### ACTIVITY
Reproduce the records below exactly, but only between the lines holding "let receipts := Js.allSettled" and "Definition init (startBlockNumber", inclusive.
** DATA RECORDS follows **
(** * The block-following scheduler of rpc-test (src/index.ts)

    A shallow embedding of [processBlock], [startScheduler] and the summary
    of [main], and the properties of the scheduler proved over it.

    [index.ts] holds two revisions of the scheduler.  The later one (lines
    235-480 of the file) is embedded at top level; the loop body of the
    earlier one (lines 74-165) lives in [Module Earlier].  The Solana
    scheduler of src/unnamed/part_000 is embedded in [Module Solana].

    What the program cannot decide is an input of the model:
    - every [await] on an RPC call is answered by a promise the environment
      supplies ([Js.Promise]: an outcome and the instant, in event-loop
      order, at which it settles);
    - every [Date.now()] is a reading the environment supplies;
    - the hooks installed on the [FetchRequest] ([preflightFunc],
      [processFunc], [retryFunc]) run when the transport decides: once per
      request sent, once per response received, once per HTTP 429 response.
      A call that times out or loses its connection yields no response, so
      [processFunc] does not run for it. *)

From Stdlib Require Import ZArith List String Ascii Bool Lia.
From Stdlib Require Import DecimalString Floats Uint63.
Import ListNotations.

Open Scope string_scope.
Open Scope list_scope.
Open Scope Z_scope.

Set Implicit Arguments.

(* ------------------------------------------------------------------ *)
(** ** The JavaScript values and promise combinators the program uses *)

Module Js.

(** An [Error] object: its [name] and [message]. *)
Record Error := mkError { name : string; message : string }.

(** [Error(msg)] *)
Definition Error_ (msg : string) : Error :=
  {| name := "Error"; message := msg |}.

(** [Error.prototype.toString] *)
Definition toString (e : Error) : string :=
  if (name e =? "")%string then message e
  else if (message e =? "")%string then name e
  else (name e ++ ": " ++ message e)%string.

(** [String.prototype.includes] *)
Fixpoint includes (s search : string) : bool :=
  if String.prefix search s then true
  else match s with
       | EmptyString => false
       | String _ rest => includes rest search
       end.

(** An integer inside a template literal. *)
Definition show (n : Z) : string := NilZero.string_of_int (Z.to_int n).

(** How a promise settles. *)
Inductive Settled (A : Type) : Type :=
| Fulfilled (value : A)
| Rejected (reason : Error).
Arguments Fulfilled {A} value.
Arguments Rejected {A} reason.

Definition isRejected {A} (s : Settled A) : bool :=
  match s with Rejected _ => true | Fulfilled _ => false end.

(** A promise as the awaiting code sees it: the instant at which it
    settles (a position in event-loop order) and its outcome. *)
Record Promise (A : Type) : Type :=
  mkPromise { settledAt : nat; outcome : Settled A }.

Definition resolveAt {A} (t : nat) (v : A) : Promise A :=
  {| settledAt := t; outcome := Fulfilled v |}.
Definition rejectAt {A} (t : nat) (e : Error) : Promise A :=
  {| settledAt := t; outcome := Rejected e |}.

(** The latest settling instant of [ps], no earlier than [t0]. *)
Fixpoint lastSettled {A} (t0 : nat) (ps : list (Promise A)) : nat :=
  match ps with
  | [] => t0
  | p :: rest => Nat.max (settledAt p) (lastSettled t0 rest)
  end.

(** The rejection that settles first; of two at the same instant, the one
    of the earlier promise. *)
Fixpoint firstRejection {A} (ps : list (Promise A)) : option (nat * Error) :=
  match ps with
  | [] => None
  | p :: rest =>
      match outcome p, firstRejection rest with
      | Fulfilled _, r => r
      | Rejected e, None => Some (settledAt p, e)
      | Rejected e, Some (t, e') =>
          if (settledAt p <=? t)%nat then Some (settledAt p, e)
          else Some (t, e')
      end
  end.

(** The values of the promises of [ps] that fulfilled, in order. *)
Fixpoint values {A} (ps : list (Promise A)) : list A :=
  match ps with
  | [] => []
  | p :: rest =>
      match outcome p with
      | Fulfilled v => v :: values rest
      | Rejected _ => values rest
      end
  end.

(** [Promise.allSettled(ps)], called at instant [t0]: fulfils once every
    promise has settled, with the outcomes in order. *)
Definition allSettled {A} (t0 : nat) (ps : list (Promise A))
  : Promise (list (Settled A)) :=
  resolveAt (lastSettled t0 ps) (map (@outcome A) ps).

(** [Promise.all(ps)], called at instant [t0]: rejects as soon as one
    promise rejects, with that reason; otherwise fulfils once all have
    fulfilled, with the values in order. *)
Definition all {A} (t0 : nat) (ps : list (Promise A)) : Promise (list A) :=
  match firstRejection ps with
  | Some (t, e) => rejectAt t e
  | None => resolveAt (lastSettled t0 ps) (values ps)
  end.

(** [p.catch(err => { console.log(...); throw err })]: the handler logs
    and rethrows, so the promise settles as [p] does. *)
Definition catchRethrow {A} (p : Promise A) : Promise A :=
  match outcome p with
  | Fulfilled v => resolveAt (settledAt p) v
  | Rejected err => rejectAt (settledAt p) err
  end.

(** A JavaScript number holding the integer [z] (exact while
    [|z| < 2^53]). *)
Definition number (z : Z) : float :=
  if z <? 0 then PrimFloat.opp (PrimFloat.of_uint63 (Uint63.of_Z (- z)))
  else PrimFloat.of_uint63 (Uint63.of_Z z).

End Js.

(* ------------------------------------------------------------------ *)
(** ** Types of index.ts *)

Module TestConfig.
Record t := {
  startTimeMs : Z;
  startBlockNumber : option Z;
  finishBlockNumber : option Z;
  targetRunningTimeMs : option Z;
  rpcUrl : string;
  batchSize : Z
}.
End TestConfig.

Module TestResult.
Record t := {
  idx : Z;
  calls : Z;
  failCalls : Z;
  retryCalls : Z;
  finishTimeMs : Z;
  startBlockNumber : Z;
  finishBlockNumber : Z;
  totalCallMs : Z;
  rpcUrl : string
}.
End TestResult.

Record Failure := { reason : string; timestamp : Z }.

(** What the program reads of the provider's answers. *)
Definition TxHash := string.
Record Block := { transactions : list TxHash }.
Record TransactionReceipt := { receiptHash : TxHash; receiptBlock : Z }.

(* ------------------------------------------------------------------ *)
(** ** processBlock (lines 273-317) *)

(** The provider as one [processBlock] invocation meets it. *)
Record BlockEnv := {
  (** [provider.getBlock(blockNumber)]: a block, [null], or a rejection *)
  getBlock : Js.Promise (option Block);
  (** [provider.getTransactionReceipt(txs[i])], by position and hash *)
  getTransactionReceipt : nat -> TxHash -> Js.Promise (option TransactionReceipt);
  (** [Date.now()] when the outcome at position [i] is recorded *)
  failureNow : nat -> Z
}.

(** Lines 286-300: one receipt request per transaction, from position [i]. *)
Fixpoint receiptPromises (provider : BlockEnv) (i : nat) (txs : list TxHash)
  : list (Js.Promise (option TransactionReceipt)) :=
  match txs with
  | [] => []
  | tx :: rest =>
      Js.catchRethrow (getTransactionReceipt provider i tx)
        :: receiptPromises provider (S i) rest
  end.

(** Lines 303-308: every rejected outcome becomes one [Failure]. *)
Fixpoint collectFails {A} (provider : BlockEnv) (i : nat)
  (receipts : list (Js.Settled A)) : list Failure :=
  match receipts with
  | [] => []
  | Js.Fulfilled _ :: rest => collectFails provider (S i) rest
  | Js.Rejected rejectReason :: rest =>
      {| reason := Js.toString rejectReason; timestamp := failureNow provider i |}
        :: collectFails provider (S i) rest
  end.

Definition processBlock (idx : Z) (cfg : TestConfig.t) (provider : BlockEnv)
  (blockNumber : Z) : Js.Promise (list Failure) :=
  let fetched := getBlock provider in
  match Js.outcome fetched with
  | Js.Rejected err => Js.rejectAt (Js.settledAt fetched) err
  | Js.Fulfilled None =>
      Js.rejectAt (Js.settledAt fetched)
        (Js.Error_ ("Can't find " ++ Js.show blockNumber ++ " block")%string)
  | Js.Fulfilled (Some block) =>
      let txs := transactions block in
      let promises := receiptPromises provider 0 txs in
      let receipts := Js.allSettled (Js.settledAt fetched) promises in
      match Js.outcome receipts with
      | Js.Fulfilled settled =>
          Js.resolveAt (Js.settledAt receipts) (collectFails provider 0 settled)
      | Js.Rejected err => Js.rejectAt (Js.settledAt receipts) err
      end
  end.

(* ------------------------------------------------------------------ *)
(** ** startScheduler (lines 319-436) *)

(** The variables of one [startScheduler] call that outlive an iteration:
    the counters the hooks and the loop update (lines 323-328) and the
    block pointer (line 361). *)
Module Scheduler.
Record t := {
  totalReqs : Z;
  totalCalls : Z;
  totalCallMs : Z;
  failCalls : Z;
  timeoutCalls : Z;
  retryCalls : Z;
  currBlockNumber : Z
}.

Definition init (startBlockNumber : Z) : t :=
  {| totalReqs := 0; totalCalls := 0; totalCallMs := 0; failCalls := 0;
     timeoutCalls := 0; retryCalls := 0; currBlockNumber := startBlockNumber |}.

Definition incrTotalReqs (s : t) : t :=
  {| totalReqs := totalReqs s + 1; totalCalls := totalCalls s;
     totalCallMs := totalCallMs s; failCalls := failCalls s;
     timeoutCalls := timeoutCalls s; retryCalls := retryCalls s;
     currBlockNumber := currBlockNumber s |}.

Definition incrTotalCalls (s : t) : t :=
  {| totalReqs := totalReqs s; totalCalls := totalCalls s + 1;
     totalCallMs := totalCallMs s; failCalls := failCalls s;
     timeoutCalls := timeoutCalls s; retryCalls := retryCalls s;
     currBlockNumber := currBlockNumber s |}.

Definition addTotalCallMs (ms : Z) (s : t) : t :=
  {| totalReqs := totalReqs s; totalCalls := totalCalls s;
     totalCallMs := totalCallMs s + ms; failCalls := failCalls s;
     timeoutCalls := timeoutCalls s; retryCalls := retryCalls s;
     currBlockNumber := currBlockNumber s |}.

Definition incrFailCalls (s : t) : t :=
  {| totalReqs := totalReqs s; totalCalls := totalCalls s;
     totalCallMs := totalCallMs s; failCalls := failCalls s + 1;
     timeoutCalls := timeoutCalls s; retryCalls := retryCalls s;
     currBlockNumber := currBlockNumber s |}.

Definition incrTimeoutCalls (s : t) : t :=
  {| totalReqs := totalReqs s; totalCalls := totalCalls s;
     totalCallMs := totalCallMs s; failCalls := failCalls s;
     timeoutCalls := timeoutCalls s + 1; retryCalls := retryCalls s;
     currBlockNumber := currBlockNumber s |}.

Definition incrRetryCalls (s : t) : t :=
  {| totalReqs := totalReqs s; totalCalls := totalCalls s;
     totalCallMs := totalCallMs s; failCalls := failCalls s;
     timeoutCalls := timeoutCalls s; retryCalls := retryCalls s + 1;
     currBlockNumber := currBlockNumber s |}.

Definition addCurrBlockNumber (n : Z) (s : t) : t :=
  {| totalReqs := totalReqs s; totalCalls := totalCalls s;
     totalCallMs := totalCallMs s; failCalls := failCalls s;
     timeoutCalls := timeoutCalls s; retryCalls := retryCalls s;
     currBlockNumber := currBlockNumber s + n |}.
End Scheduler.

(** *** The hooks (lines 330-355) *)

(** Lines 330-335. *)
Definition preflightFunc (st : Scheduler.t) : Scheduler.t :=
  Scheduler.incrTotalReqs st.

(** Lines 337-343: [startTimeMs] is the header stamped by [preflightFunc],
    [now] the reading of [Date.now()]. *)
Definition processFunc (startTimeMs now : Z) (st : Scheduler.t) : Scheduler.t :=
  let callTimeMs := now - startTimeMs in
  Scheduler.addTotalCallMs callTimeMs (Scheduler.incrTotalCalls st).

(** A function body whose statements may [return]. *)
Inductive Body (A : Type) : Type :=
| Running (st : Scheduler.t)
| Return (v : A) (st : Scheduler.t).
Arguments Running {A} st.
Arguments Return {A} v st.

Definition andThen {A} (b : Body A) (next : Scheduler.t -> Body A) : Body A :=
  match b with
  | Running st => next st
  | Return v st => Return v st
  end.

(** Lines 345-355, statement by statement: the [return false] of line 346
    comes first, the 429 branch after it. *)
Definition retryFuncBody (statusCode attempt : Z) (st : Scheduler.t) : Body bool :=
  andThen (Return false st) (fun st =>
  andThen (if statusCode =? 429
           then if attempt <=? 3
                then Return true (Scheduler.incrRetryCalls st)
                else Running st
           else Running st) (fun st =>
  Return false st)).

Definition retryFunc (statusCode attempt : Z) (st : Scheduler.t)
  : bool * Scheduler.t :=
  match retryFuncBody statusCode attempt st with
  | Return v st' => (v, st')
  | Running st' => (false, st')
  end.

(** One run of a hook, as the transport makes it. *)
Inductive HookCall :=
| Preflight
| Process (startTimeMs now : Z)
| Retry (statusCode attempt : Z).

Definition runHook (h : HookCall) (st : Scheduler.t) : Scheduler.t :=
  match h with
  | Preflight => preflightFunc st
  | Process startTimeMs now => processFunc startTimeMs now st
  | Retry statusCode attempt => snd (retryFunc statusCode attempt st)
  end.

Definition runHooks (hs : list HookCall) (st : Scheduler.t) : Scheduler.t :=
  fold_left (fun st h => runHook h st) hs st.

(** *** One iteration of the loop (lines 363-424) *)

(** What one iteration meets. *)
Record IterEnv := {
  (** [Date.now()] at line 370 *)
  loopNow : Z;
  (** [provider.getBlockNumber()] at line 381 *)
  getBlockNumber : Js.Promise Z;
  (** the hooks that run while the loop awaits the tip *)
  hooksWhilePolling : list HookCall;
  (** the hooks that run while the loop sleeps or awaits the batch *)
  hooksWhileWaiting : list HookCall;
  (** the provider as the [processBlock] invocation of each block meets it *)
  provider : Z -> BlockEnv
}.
** End of DATA RECORDS **
### RESULT FOR THIS EXERCISE
      let receipts := Js.allSettled (Js.settledAt fetched) promises in
      match Js.outcome receipts with
      | Js.Fulfilled settled =>
          Js.resolveAt (Js.settledAt receipts) (collectFails provider 0 settled)
      | Js.Rejected err => Js.rejectAt (Js.settledAt receipts) err
      end
  end.

(* ------------------------------------------------------------------ *)
(** ** startScheduler (lines 319-436) *)

(** The variables of one [startScheduler] call that outlive an iteration:
    the counters the hooks and the loop update (lines 323-328) and the
    block pointer (line 361). *)
Module Scheduler.
Record t := {
  totalReqs : Z;
  totalCalls : Z;
  totalCallMs : Z;
  failCalls : Z;
  timeoutCalls : Z;
  retryCalls : Z;
  currBlockNumber : Z
}.

Definition init (startBlockNumber : Z) : t :=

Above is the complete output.